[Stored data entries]
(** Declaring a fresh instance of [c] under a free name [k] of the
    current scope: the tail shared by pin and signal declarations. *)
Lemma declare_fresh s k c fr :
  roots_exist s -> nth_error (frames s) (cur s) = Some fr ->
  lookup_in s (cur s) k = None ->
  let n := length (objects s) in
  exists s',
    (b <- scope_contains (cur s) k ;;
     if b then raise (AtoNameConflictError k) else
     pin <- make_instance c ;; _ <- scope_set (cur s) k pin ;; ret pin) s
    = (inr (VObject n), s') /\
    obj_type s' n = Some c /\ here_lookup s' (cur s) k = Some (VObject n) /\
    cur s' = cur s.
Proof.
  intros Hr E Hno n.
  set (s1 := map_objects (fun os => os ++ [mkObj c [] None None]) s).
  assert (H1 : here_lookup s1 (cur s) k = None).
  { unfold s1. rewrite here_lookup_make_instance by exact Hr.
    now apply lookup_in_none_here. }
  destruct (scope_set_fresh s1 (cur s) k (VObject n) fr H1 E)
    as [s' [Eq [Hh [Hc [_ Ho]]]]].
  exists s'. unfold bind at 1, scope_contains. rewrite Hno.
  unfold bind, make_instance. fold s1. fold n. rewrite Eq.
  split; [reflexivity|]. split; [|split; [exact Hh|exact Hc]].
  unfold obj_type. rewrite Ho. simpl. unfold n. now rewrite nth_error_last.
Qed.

--

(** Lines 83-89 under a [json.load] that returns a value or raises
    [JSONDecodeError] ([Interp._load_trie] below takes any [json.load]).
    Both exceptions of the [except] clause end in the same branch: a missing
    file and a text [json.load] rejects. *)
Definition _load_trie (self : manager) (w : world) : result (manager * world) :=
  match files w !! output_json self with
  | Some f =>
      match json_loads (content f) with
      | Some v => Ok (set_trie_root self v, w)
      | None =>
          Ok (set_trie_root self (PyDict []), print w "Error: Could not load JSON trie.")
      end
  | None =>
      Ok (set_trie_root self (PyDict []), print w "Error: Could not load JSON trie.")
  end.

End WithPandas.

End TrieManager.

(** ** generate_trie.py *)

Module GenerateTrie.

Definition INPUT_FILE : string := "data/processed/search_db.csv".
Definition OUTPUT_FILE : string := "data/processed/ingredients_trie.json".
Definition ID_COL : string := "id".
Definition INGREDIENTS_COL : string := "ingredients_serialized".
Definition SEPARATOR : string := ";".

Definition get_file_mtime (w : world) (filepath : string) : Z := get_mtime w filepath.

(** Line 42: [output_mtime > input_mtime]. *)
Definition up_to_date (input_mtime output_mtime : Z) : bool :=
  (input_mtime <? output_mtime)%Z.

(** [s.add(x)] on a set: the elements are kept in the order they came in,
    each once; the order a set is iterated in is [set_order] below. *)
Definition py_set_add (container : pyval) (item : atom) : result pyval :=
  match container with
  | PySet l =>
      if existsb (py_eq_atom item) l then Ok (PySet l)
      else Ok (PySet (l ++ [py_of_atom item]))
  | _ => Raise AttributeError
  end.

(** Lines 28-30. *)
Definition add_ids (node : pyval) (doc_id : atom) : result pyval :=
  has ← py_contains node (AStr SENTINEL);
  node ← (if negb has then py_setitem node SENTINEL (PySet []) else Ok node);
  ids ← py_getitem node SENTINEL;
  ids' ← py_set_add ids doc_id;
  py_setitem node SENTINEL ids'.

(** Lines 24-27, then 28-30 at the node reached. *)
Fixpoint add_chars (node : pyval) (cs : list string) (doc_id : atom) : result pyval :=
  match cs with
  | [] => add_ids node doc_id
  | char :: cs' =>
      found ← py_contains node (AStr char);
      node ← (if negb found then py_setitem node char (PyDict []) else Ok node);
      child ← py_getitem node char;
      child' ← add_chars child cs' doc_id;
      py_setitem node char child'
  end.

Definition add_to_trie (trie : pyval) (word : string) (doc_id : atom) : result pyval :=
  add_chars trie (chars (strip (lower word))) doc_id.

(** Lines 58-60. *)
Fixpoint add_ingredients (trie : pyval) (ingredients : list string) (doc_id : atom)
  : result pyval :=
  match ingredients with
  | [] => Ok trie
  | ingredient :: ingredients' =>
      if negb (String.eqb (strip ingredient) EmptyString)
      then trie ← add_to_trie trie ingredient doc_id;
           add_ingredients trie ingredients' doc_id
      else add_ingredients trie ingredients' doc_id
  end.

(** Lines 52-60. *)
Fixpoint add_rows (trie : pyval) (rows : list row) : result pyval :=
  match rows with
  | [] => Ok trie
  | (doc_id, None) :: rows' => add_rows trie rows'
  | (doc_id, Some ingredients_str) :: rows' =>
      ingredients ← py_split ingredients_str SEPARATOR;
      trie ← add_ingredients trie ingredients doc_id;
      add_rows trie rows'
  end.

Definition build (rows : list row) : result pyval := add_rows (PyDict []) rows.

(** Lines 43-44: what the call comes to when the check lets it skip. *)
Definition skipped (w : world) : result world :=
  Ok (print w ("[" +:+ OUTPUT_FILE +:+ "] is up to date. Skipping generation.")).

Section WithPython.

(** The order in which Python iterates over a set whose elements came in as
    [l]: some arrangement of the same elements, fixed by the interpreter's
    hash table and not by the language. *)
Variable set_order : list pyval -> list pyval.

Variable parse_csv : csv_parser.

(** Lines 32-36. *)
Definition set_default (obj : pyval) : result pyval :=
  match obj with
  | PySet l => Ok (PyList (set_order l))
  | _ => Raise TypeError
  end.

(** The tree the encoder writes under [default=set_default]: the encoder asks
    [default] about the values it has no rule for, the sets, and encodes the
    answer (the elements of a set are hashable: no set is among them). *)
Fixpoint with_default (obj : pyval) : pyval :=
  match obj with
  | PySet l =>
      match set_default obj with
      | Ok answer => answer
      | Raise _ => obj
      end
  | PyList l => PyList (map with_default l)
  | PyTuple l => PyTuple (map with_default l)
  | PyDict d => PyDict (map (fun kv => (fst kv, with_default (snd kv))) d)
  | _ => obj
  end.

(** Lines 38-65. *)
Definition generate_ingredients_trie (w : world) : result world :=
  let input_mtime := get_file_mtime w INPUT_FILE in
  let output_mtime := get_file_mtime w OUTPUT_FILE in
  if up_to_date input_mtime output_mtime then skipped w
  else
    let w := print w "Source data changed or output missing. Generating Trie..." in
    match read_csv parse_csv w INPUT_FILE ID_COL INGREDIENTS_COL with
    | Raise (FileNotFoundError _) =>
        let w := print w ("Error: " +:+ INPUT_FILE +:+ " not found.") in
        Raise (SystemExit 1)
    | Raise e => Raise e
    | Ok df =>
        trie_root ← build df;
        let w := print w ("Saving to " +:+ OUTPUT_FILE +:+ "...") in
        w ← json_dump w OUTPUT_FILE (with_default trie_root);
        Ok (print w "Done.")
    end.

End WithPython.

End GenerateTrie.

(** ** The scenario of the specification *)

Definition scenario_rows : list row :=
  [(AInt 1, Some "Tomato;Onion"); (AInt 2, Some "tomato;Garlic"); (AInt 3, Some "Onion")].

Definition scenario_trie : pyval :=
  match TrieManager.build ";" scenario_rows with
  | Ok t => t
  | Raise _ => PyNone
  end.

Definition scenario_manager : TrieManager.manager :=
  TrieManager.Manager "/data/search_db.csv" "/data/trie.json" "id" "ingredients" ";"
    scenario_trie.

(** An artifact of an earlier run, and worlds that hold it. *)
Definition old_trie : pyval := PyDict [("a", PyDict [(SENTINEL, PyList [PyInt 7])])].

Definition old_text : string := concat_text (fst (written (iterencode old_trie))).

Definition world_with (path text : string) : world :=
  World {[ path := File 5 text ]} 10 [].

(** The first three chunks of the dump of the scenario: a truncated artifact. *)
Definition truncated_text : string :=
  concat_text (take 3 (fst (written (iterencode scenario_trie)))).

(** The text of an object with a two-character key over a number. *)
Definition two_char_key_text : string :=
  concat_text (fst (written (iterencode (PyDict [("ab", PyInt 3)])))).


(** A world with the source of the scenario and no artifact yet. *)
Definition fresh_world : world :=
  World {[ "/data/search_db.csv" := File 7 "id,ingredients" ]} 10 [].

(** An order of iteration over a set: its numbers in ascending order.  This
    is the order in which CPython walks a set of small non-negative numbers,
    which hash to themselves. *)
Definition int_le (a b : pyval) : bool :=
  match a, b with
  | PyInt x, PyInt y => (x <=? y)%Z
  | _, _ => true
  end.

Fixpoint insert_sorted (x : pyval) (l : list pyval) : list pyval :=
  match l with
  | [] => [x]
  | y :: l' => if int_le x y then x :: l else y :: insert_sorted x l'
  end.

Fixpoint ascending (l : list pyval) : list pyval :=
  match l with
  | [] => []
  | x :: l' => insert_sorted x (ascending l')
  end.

TASK TO CARRY OUT:
Given the records above, restate word for word only the lines starting at the one with "(** Declaring a" and ending at the one with "lookup_in s (cur s) k = None ->".

ANSWER BOX:
(** Declaring a fresh instance of [c] under a free name [k] of the
    current scope: the tail shared by pin and signal declarations. *)
Lemma declare_fresh s k c fr :
  roots_exist s -> nth_error (frames s) (cur s) = Some fr ->
  lookup_in s (cur s) k = None ->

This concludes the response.